The problem:
Starting with the line that contains "lia. unfold slice." and stopping after the line that contains "intros (Hle &", return each line below exactly as written, with no others.

Exercise material:
Lemma slice_split ls from to : from ≤ to → ls = take from ls ++ slice ls from to ++ drop to ls.
Proof.
  intros Hle. unfold slice. rewrite <- (take_drop from ls) at 1. f_equal.
  rewrite <- (take_drop (to - from) (drop from ls)) at 1. f_equal. rewrite drop_drop. f_equal. lia.
Qed.
Lemma put_grows P ls pos remove new : Forall P (slice ls (pos `min` length ls) ((pos `min` length ls + remove) `min` length ls)) →
  grown P ls (put ls pos remove new).1.
Proof.
  intros H. unfold put. cbn [fst]. set (from := pos `min` length ls) in *. set (to := (from + remove) `min` length ls) in *.
  rewrite (slice_split ls from to) at 1 by lia. apply grown_app; [apply grown_refl|].
  rewrite <- (app_nil_l (slice ls from to)) at 1. rewrite <- app_assoc. apply grown_app; [apply grown_new|].
  rewrite <- (app_nil_l (drop to ls)) at 2. apply grown_app; [by apply grown_gone|apply grown_refl].
Qed.
Lemma slice_empty ls from : slice ls from from = [].
Proof. unfold slice. by rewrite Nat.sub_diag. Qed.
Lemma put_adds ls pos new : let r := put ls pos 0 new in grown (λ _, False) ls r.1 ∧ h_removed r.2 = [] ∧ h_added r.2 = new.
Proof.
  cbv zeta. assert (slice ls (pos `min` length ls) ((pos `min` length ls + 0) `min` length ls) = []) as E
    by (replace ((pos `min` length ls + 0) `min` length ls) with (pos `min` length ls) by lia; apply slice_empty).
  split_and!; [apply put_grows; by rewrite E|unfold put; cbn; exact E|done].
Qed.
Lemma put_fills ls i line new : ls !! i = Some line → let r := put ls i 1 new in
  grown (λ l, l = line) ls r.1 ∧ h_removed r.2 = [line] ∧ h_added r.2 = new.
Proof.
  intros Hi. cbv zeta. pose proof (lookup_lt_Some _ _ _ Hi) as Hlt.
  assert (slice ls (i `min` length ls) ((i `min` length ls + 1) `min` length ls) = [line]) as E.
  { replace (i `min` length ls) with i by lia. replace ((i + 1) `min` length ls) with (S i) by lia. unfold slice.
    replace (S i - i) with 1 by lia. by rewrite (drop_S _ line i). }
  split_and!; [apply put_grows; rewrite E; by constructor|unfold put; cbn; exact E|done].
Qed.
Lemma first_from_spec p i l j : first_from p i l = Some j → i ≤ j ∧ ∃ line, l !! (j - i) = Some line ∧ p line = true.
Proof.
  revert i. induction l as [|line l IH]; intros i; cbn [first_from]; [done|]. destruct (p line) eqn:E.
  - intros [= ->]. split; [done|]. rewrite Nat.sub_diag. by exists line.
  - intros H%IH. destruct H as (Hle & x & Hx & Hp). split; [lia|]. exists x. split; [|done]. by replace (j - i) with (S (j - S i)) by lia.
Qed.
Lemma find_key_spec ls from to key indent i : find_key ls from to key indent = Some i →
  ∃ line, ls !! i = Some line ∧ is_key_line key indent line = true.
Proof.
  intros (Hle & line & Hl & Hp)%first_from_spec. exists line. split; [|done]. unfold slice in Hl.
  apply lookup_take_Some in Hl as [Hl _]. rewrite lookup_drop in Hl. by replace (from + (i - from)) with i in Hl by lia.
Qed.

Result of this exercise:
  { replace (i `min` length ls) with i by lia. replace ((i + 1) `min` length ls) with (S i) by lia. unfold slice.
    replace (S i - i) with 1 by lia. by rewrite (drop_S _ line i). }
  split_and!; [apply put_grows; rewrite E; by constructor|unfold put; cbn; exact E|done].
Qed.
Lemma first_from_spec p i l j : first_from p i l = Some j → i ≤ j ∧ ∃ line, l !! (j - i) = Some line ∧ p line = true.
Proof.
  revert i. induction l as [|line l IH]; intros i; cbn [first_from]; [done|]. destruct (p line) eqn:E.
  - intros [= ->]. split; [done|]. rewrite Nat.sub_diag. by exists line.
  - intros H%IH. destruct H as (Hle & x & Hx & Hp). split; [lia|]. exists x. split; [|done]. by replace (j - i) with (S (j - S i)) by lia.
Qed.
Lemma find_key_spec ls from to key indent i : find_key ls from to key indent = Some i →
  ∃ line, ls !! i = Some line ∧ is_key_line key indent line = true.
Proof.
  intros (Hle & line & Hl & Hp)%first_from_spec. exists line. split; [|done]. unfold slice in Hl.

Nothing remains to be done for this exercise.